Ok, as I pointed out in the other thread, all I have tried to provide is information and my (often critical) point of view.
Why was I even posting here? I was mocked in an OT thread when I was a mere passive reader, that's why
I even joined this forum in the first place. Check the thread:
tftf on SA. Tired of him yet? for details if you don't believe me. Thank the posters in that thread that I even wrote one post in this forum
In case some of you have losing positions in TSLA (?) and are now looking for a scapegoat (at least that's how the posts of mershaw2001 and sleepyhead partly sounded imho) I won't be the punching bag nor engage in personal fights. That's a waste of time for me, like I wrote in my first post in the very first sentence.

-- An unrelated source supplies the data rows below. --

(** * Code2Concept backend: a shallow embedding of [backend/server.js]

    The development follows the layout of the server file: string helpers
    and response cleaning, the filesystem the server works on, the helpers
    [deleteDirectory] and [findVideoFile], the two process wrappers
    [generateAudio] and [combineVideoAndAudio], and the request handler of
    [POST /api/getAnimation]; then the directories created at the start,
    the two cleanup routes and [POST /api/analyze].

    JavaScript strings are modelled as [string]; every character stands for
    one UTF-16 code unit below 256. *)

From Stdlib Require Import String Ascii ZArith Lia List Bool.
From stdpp Require Import base option list strings gmap pretty.
Import ListNotations.

Local Open Scope string_scope.
Local Open Scope list_scope.

(** ** JavaScript string primitives *)

Module Js.

(** The line feed, written [\n] in the source. *)
Definition LF : ascii := "010"%char.
Definition nl : string := String LF "".

(** [s.startsWith(p)]. *)
Fixpoint startsWith (p s : string) : bool :=
  match p, s with
  | "", _ => true
  | String a p', String b s' => if Ascii.eqb a b then startsWith p' s' else false
  | String _ _, "" => false
  end.

(** [s.slice(n)] for [0 <= n]. *)
Fixpoint slice (n : nat) (s : string) : string :=
  match n, s with
  | 0, _ => s
  | S n', String _ s' => slice n' s'
  | S _, "" => ""
  end.

(** [s.endsWith(suf)]: some tail of [s] is [suf]. *)
Fixpoint endsWith (suf s : string) : bool :=
  String.eqb s suf ||
  match s with
  | "" => false
  | String _ s' => endsWith suf s'
  end.

(** [s.includes(p)]. *)
Fixpoint includes (p s : string) : bool :=
  startsWith p s ||
  match s with
  | "" => false
  | String _ s' => includes p s'
  end.

(** [s.replace(p, '')] with a string pattern: only the first occurrence
    of [p] is removed. *)
Fixpoint replaceFirst (p s : string) : string :=
  if startsWith p s then slice (String.length p) s
  else match s with
       | "" => ""
       | String c s' => String c (replaceFirst p s')
       end.

(** The optional [\n?] that ends both fence patterns. *)
Definition skipLF (s : string) : string :=
  match s with
  | String c s' => if Ascii.eqb c LF then s' else s
  | "" => ""
  end.

(** [s.replace(/<lit>\n?/g, '')]: the scan goes left to right; at a match
    the literal and one following line feed (when present) are dropped and
    the scan resumes behind them.  The fuel bounds the number of steps. *)
Fixpoint replaceAllFuel (fuel : nat) (lit s : string) : string :=
  match fuel with
  | 0 => s
  | S fuel' =>
      if startsWith lit s
      then replaceAllFuel fuel' lit (skipLF (slice (String.length lit) s))
      else match s with
           | "" => ""
           | String c s' => String c (replaceAllFuel fuel' lit s')
           end
  end.

Definition replaceAll (lit s : string) : string :=
  replaceAllFuel (String.length s) lit s.
(** * Course-catalog scraper: record extraction engine

    A shallow embedding of the pure core of the scraper
    ([main.py], [scrape.py], [reprocess.py], [modules/util.py],
    [models/courses.py]) together with the properties of the header parser,
    the block segmenter, the field classifier, the text normaliser and the
    page loop.

    Python values are modelled as follows.
    - [str] is a list of Unicode code points ([N]).
    - A raised exception is the left summand of [result]; the exception
      class is kept ([IndexError], [ValueError], ...).
    - The [dict] filled by [main.py] is a [gmap] keyed by [str]; the list
      filled by [scrape.py] is a [list].
    - The parts of a BeautifulSoup element that the code reads are fields
      of a record ([td], [node]). *)

From Stdlib Require Import ZArith NArith List Lia Bool String Ascii.
From stdpp Require Import base option list gmap sorting pretty.
(** * The board of the specification: WIDTH 20, HEIGHT 10 *)

(** C8, the code on the board 20 x 10.  [main] stores WIDTH/2 in the row
    [x] of the first segment and HEIGHT/2 in its column [y].  With 20
    columns and 10 rows (WIDTH 20, HEIGHT 10) the snake of length 1 and
    score 0 starts at (10,5), which is not the centre (5,10) but a cell of
    the wall: [check_collision] reports 2 on the start itself, and the tick
    of the first Right arrow moves the head to (10,6) and ends the game.
    With 20 rows and 10 columns (WIDTH 10, HEIGHT 20), where the centre is
    (10,5), the snake starts at (5,10), a cell of the wall again. *)
Theorem main_starts_off_center_on_the_wall
    (LENGTH_SNAKE r1 r2 r3 r4 : Z) :
  2 <= LENGTH_SNAKE -> rand_ok r1 -> rand_ok r2 ->
  (exists g,
     main_init 20 10 LENGTH_SNAKE r1 r2 = Some (g, 0) /\
     g_length g = 1 /\ g_score g = 0 /\
     array_get (g_snake g) (g_length g - 1) = Some (mkPoint 10 5) /\
     board_center 20 10 = mkPoint 5 10 /\
     check_collision 20 10 (g_snake g) (g_length g) = Some 2 /\
     input 0 (arrow_bytes Right) = (4, []) /\
     exists ns g',
       logic 20 10 4 g r3 r4 = Some (ns, g') /\
       array_get (g_snake g') (g_length g' - 1) = Some (mkPoint 10 6) /\
       g_gameover g' = 2) /\
  (exists g,
     main_init 10 20 LENGTH_SNAKE r1 r2 = Some (g, 0) /\
     array_get (g_snake g) (g_length g - 1) = Some (mkPoint 5 10) /\
     board_center 10 20 = mkPoint 10 5 /\
     check_collision 10 20 (g_snake g) (g_length g) = Some 2).
Proof.
  intros Hcap Hr1 Hr2. split.
  - rewrite (main_init_run 20 10 LENGTH_SNAKE r1 r2) by (done || int_lia).
    change (Z.quot 20 2) with 10. change (Z.quot 10 2) with 5.
    eexists. split; [reflexivity|]. simpl.
    set (a := <[0%nat:={| x := 10; y := 5 |}]>
                (replicate (Z.to_nat LENGTH_SNAKE) {| x := 0; y := 0 |})).
    assert (length a = Z.to_nat LENGTH_SNAKE) as Hlen
      by (unfold a; by rewrite length_insert, length_replicate).
    assert (array_get a 0 = Some (mkPoint 10 5)) as Hhd.
    { rewrite array_get_pos by lia. apply list_lookup_insert_eq.
      rewrite length_replicate. lia. }
    do 2 (split; [done|]). split; [exact Hhd|]. split; [reflexivity|].
    split.
    { unfold check_collision. change (Int.sub 1 1) with (Some 0). simpl.
      rewrite Hhd. reflexivity. }
    split; [done|].
    destruct (move_snake_run a 1 4 (mkPoint 10 5))
      as (s & Hmove & _ & _ & Hhead & _); simpl; try int_lia; [done|].
    change (1 - 1) with 0 in Hhead.
    unfold logic. simpl. rewrite Hmove. simpl.
    unfold check_collision. change (Int.sub 1 1) with (Some 0). simpl.
    rewrite Hhead. simpl.
    do 2 eexists. split; [reflexivity|]. simpl. done.
  - rewrite (main_init_run 10 20 LENGTH_SNAKE r1 r2) by (done || int_lia).
    change (Z.quot 20 2) with 10. change (Z.quot 10 2) with 5.
    eexists. split; [reflexivity|]. simpl.
    assert (array_get
              (<[0%nat:={| x := 5; y := 10 |}]>
                 (replicate (Z.to_nat LENGTH_SNAKE) {| x := 0; y := 0 |})) 0
            = Some (mkPoint 5 10)) as Hhd.
    { rewrite array_get_pos by lia. apply list_lookup_insert_eq.
      rewrite length_replicate. lia. }
    split; [exact Hhd|]. split; [reflexivity|].
    unfold check_collision. change (Int.sub 1 1) with (Some 0). simpl.
    rewrite Hhd. reflexivity.
Qed.

(** * Concrete runs *)

(** C1 at a snake of three segments heading Right in an array of four. *)
Lemma move_snake_shifts_and_offsets_head_witness :
  exists snake',
    move_snake [mkPoint 5 5; mkPoint 5 6; mkPoint 5 7; mkPoint 0 0] 3 4
      = Some snake' /\
    length snake' = length [mkPoint 5 5; mkPoint 5 6; mkPoint 5 7; mkPoint 0 0] /\
    (forall i, 0 <= i <= 3 - 2 ->
       array_get snake' i
       = array_get [mkPoint 5 5; mkPoint 5 6; mkPoint 5 7; mkPoint 0 0] (i + 1)) /\
    array_get snake' (3 - 1) = Some (spec_offset 4 (mkPoint 5 7)) /\
    (forall i, 3 <= i ->
       array_get snake' i
       = array_get [mkPoint 5 5; mkPoint 5 6; mkPoint 5 7; mkPoint 0 0] i).
Proof.
  apply (move_snake_shifts_and_offsets_head
           [mkPoint 5 5; mkPoint 5 6; mkPoint 5 7; mkPoint 0 0] 3 4 (mkPoint 5 7));
    simpl; run.
Defined.
Inductive exn : Type :=
| CaptureInitError     (* raised by [mss.mss()] or [sct.monitors] *)
| WriterInitError      (* raised by [cv2.VideoWriter(...)] *)
| CaptureReadError     (* raised by [sct.grab] *)
| WriteError           (* raised by [out.write] *)
| ZeroDivisionError    (* raised by [1.0 / FPS] *)
| IndexError.          (* raised by [sct.monitors[1]] *)

(** What a library call answers. *)
Inductive reply (A : Type) : Type :=
| Returns (a : A)
| Raises (e : exn).

Arguments Raises {A} e.

(** How a piece of the program ends; [OutOfFuel] is the model's bound on the
    number of loop iterations, not a behaviour of the source. *)
Inductive outcome (A : Type) : Type :=
| Ok (a : A)
| Raise (e : exn)
| OutOfFuel.

Arguments Raise {A} e.

Arguments OutOfFuel {A}.

(** [cv2.VideoWriter_fourcc(c1, c2, c3, c4)]: the four character codes packed
    little-endian into one integer. *)
Definition VideoWriter_fourcc (c1 c2 c3 c4 : ascii) : Z :=
  let code c := Z.land (Z.of_nat (nat_of_ascii c)) 255 in
  Z.lor (Z.lor (code c1) (Z.shiftl (code c2) 8))
        (Z.lor (Z.shiftl (code c3) 16) (Z.shiftl (code c4) 24)).

(** ** The calls the program makes *)

Inductive event (T : Type) : Type :=
| EvMss (r : reply handle)                        (* [mss.mss()] entered *)
| EvMssExit                                       (* the [with] block left *)
| EvMonitors (r : reply (list Monitor))           (* [sct.monitors] *)
| EvStamp (s : string)                            (* [datetime.now().strftime] *)
| EvOpen (path : string) (fourcc fps : Z) (size : Z * Z) (r : reply handle)
                                                  (* [cv2.VideoWriter(...)] *)
| EvPrintStarted (path : string)                  (* the first [print] *)
| EvIsSet (b : bool)                              (* [stop_flag.is_set()] *)
| EvTime (t : T)                                  (* [time.time()] *)
| EvGrab (r : reply RawImage)                     (* [np.array(sct.grab(monitor))] *)
| EvWrite (f : Frame) (r : reply unit)            (* [out.write(frame)] *)
| EvSleep (d : T)                                 (* [time.sleep(d)] *)
| EvRelease                                       (* [out.release()] *)
| EvPrintSaved (path : string).                   (* the last [print] *)

Arguments EvMss {T} r.

Arguments EvMssExit {T}.

Arguments EvMonitors {T} r.

Arguments EvStamp {T} s.

Arguments EvOpen {T} path fourcc fps size r.

Arguments EvPrintStarted {T} path.

Arguments EvIsSet {T} b.

Arguments EvGrab {T} r.

Arguments EvWrite {T} f r.

Arguments EvRelease {T}.

Arguments EvPrintSaved {T} path.

(** The outside world.  [desktop] is the module-level path of line 10. *)
Record Backend (T W : Type) : Type := {
  desktop : string;
  os_path_join : string -> string -> string;
  mss_enter : W -> reply handle * W;
  mss_exit : handle -> W -> W;
  mss_monitors : handle -> W -> reply (list Monitor) * W;
  strftime_now : W -> string * W;
  VideoWriter : string -> Z -> Z -> Z * Z -> W -> reply handle * W;
  print_started : string -> W -> W;
  is_set : W -> bool * W;
  time_time : W -> T * W;
  grab : handle -> Monitor -> W -> reply RawImage * W;
  write : handle -> Frame -> W -> reply unit * W;
  sleep : T -> W -> W;
  release : handle -> W -> W;
  print_saved : string -> W -> W
}.

(** ** The program *)

Section Program.

Context {T : Type} {TO : TimeOps T} {W : Type} (B : Backend T W).

(** A computation: from a world to how it ended, the world it left and the
    calls it made. *)
Definition M (A : Type) : Type := W -> outcome A * W * list (event T).

Definition ret {A : Type} (a : A) : M A := fun w => (Ok a, w, []).

Definition raise {A : Type} (e : exn) : M A := fun w => (Raise e, w, []).

Definition bind {A C : Type} (m : M A) (k : A -> M C) : M C :=
  fun w =>
    match m w with
    | (Ok a, w1, l1) => let '(r, w2, l2) := k a w1 in (r, w2, l1 ++ l2)
    | (Raise e, w1, l1) => (Raise e, w1, l1)
    | (OutOfFuel, w1, l1) => (OutOfFuel, w1, l1)
    end.

(** A call that can raise: the answer is logged by [ev]. *)
Definition call {A : Type} (op : W -> reply A * W)
           (ev : reply A -> event T) : M A :=
  fun w =>
    match op w with
    | (Returns a, w1) => (Ok a, w1, [ev (Returns a)])
    | (Raises e, w1) => (Raise e, w1, [ev (Raises e)])
    end.

(** A call that always returns. *)
Definition ask {A : Type} (op : W -> A * W) (ev : A -> event T) : M A :=
  fun w => let '(a, w1) := op w in (Ok a, w1, [ev a]).

Definition tell (op : W -> W) (ev : event T) : M unit :=
  fun w => (Ok tt, op w, [ev]).

End Program.

Arguments M T W A : clear implicits.

Declare Scope rec_scope.

Delimit Scope rec_scope with rec.

Notation "x <- m ;; k" := (bind m (fun x => k))
  (at level 100, m at next level, right associativity) : rec_scope.

Notation "m ;;; k" := (bind m (fun _ => k))
  (at level 100, right associativity) : rec_scope.

Section RecordScreen.

Context {T : Type} {TO : TimeOps T} {W : Type} (B : Backend T W).

Local Open Scope rec_scope.

(** [with mss.mss() as sct: body]: the capture object is closed when the
    block is left, by return or by exception. *)
Definition with_mss {A : Type} (body : handle -> M T W A) : M T W A :=
  fun w =>
    match mss_enter B w with
    | (Raises e, w1) => (Raise e, w1, [EvMss (Raises e)])
    | (Returns sct, w1) =>
        match body sct w1 with
        | (OutOfFuel, w2, l) => (OutOfFuel, w2, EvMss (Returns sct) :: l)
        | (r, w2, l) =>
            (r, mss_exit B sct w2, EvMss (Returns sct) :: l ++ [EvMssExit])
        end
    end.

(** [seq[i]] on a Python list, for [i >= 0]. *)
Definition index {A : Type} (l : list A) (i : nat) : M T W A :=
  match nth_error l i with
  | Some a => ret a
  | None => raise IndexError
  end.

(** [1.0 / FPS] (line 32). *)
Definition one_over (FPS : Z) : M T W T :=
  if (FPS =? 0)%Z then raise ZeroDivisionError
  else ret (t_div t_one (t_of_int FPS)).

(** The locals of [record_screen] that the loop reads. *)
Record Locals : Type := MkLocals {
  sct : handle;
  monitor : Monitor;
  output_video : string;
  out : handle;
  frame_interval : T
}.

(** Lines 19-33: everything before the [while]; returns the locals and
    the first [next_frame_time]. *)
Definition initialise (FPS : Z) (sct : handle) : M T W (Locals * T) :=
  monitors <- call (mss_monitors B sct) EvMonitors ;;
  monitor <- index monitors 1 ;;
  let width := m_width monitor in
  let height := m_height monitor in
  timestamp <- ask (strftime_now B) EvStamp ;;
  let output_video := os_path_join B (desktop B) (String.append timestamp ".mp4") in
  let fourcc := VideoWriter_fourcc "m" "p" "4" "v" in
  out <- call (VideoWriter B output_video fourcc FPS (width, height))
              (EvOpen output_video fourcc FPS (width, height)) ;;
  tell (print_started B output_video) (EvPrintStarted output_video) ;;;
  frame_interval <- one_over FPS ;;
  next_frame_time <- ask (time_time B) (@EvTime T) ;;
  ret (MkLocals sct monitor output_video out frame_interval, next_frame_time).

(** Lines 45-49: the new deadline after a frame has been written. *)
Definition advance (frame_interval next_frame_time current_time : T) : T :=
  let next_frame_time := t_add next_frame_time frame_interval in
  if t_gtb (t_sub current_time next_frame_time) frame_interval
  then current_time
  else next_frame_time.

(** Lines 35-52, one turn of the [while]: [None] when the loop is left,
    otherwise the deadline the next turn starts with. *)
Definition loop_iter (L : Locals) (next_frame_time : T) : M T W (option T) :=
  stop <- ask (is_set B) EvIsSet ;;
  if stop then ret None
  else
    current_time <- ask (time_time B) (@EvTime T) ;;
    if t_geb current_time next_frame_time then
      img <- call (grab B (sct L) (monitor L)) EvGrab ;;
      let frame := cvtColor_BGRA2BGR img in
      call (write B (out L) frame) (EvWrite frame) ;;;
      ret (Some (advance (frame_interval L) next_frame_time current_time))
    else
      tell (sleep B t_milli) (EvSleep t_milli) ;;;
      ret (Some next_frame_time).

(** The [while] of line 35, at most [fuel] turns; returns the last
    deadline. *)
Fixpoint while_loop (fuel : nat) (L : Locals) (next_frame_time : T)
  : M T W T :=
  match fuel with
  | O => fun w => (OutOfFuel, w, [])
  | S fuel' =>
      r <- loop_iter L next_frame_time ;;
      match r with
      | None => ret next_frame_time
      | Some next_frame_time' => while_loop fuel' L next_frame_time'
      end
  end.

(** Lines 54-55. *)
Definition finish (L : Locals) : M T W unit :=
  tell (release B (out L)) EvRelease ;;;
  tell (print_saved B (output_video L)) (EvPrintSaved (output_video L)).

(** [record_screen()], with the module constant [FPS] as a parameter. *)
Definition record_screen (fuel : nat) (FPS : Z) : M T W unit :=
  with_mss (fun sct =>
    st <- initialise FPS sct ;;
    let '(L, next_frame_time) := st in
    while_loop fuel L next_frame_time ;;;
    finish L).

End RecordScreen.

(** ** A simulated world

    A test double of the outside world over exact rational time (seconds).
    The clock moves only when the program sleeps or a capture takes time;
    the stop flag is set once the clock has reached [stop_at]; captures and
    writes fail where the configuration says so.  Every frame appended to the
    file is kept with the clock value at the call. *)

Module Sim.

It's also not in my interest to disturb an active and otherwise interesting forum. I will therefore
refrain from actively posting on this forum (not just this thread) so it can find its inner peace again.
tftf
PS: As for the usefulness of my links and estimates, we will only find out in a few months or years. Just a few last corrections in sleepyhead's post as I don't like to be misquoted:
- The PDF quoting battery cell material pricing at 1.3$ was posted as a sidenote ( I used an alternate method for my estimates), I even pointed out TSLA is using a special cell chemistry so figures/costs from standard 18650 cells can't be used directly. The upfront $4 per-cell-year investments was from the same paper and for smaller plants, this PDF was posted by
other people on this forum months before I linked to it once again to compare numbers (I used another calculation method). Based on this PDF, these other posters came up with estimates at "10+ billion" for 500k cars (
higher than mine, and their estimates were without the car investments, just for the battery plant part...).
- My $5-10 billion estimate includes 1. all the tooling etc. for the Gen III
car factory at 250-500k/year, not "just" the batteries and the battery plant part (and the battery part includes cell assembly and BMS, not just the cells) 2. the
entire investment for both the cell and car plant running at full capacity, not just an estimate for a first cap ex wave with the plant still running below capacity. Again, some other forum members also came up with similar estimates for the plant independent of me.
Being called an "oil sock puppet" is quite funny since I have been interested and invested in
alt energy since well before TSLA even existed. Maybe that's why I remember how long alternative energy ROI takes and I experienced a boom and bust cycle in solar a few years ago with few remaining survivors.
- In case other readers are more interested in cell pricing (this is too complex for me) I posted another PDF paper from Argonne Labs and later a summary from insideevs.com discussing it (because that PDF paper is long and hard to digest):
http://www.cse.anl.gov/batpac/files/BatPaC ANL-12_55.pdf - 140 pages long, take your time
If you know of better recent sources than Argonne Labs please let me know and post them. I know of only a few, if any - and these PDFs are not in English or not available to share publicly, so I didn't post them here (btw, sorry for any spelling mistakes I made, English is my third language only).
- As for Andrea James' vs Prof. Damodaran's valuation models and price targets: I only stated which model I personally judge as superior based on my experience. Others came to totally different conclusions, including a poster (Julian Cox) who thinks TSLA can be self-funded and its capital costs are "zero" (?!). He thinks Damodaran is completely wrong (despite Damodaran offering just a DCF model where everyone can fill in different inputs).
We will see who got it right when the battery plant and other investments are due. I
highly doubt TSLA can finance these and other investments using operative cash flows. My bet is on Damodaran's, yours may be on Julian Cox (I will probably never get his capital costs=zero claim ?) and/or Andrea James' model.
- Again, most pro sell-side analysts are
bullish on TSLA with PTs (still) above $200, so why worry about my obscure posts online? Andrea James has 1000 times (at least) the audience and online klout to make a bullish case for TSLA.
- As a value investor I would be thrilled with TSLA stock falling
if its intrinsic value is indeed above $200 or $300. If you think Andrea James and other bullish analysts are correct, load up on the stock and make a lot of money if TSLA becomes as big as Toyota or VW and as profitable as Porsche in the future. I even remember another bull (Sal Demir) making the case for TSLA shares to be trading above $1000 in a few years (his Tesla Full Analysis 2.0 article on SeekingAlpha). I see it quite differently.
- Finally, estimating future battery prices is
very hard imho. I am always interested in estimates. But please include a link or source for such claims:
...omitted the fact the Elon Musk said that batteries will reach $100 kWh very shortly.
$100/kWh very shortly? I really never heard of this, neither from Elon Musk or other EV battery makers. I always tried to include as many links as possible to numbers and sources I used - so readers can do their own due diligence.
Edit: Thank you for providing a link to the claim (@sleepyhead later in this thread). 2023 looks possible if one is optimistic, I didn't think of that source because it said "very shortly". Also fixed a few typos in this last post.
PPS: And yes, I post a lot and work a lot, I'm one person.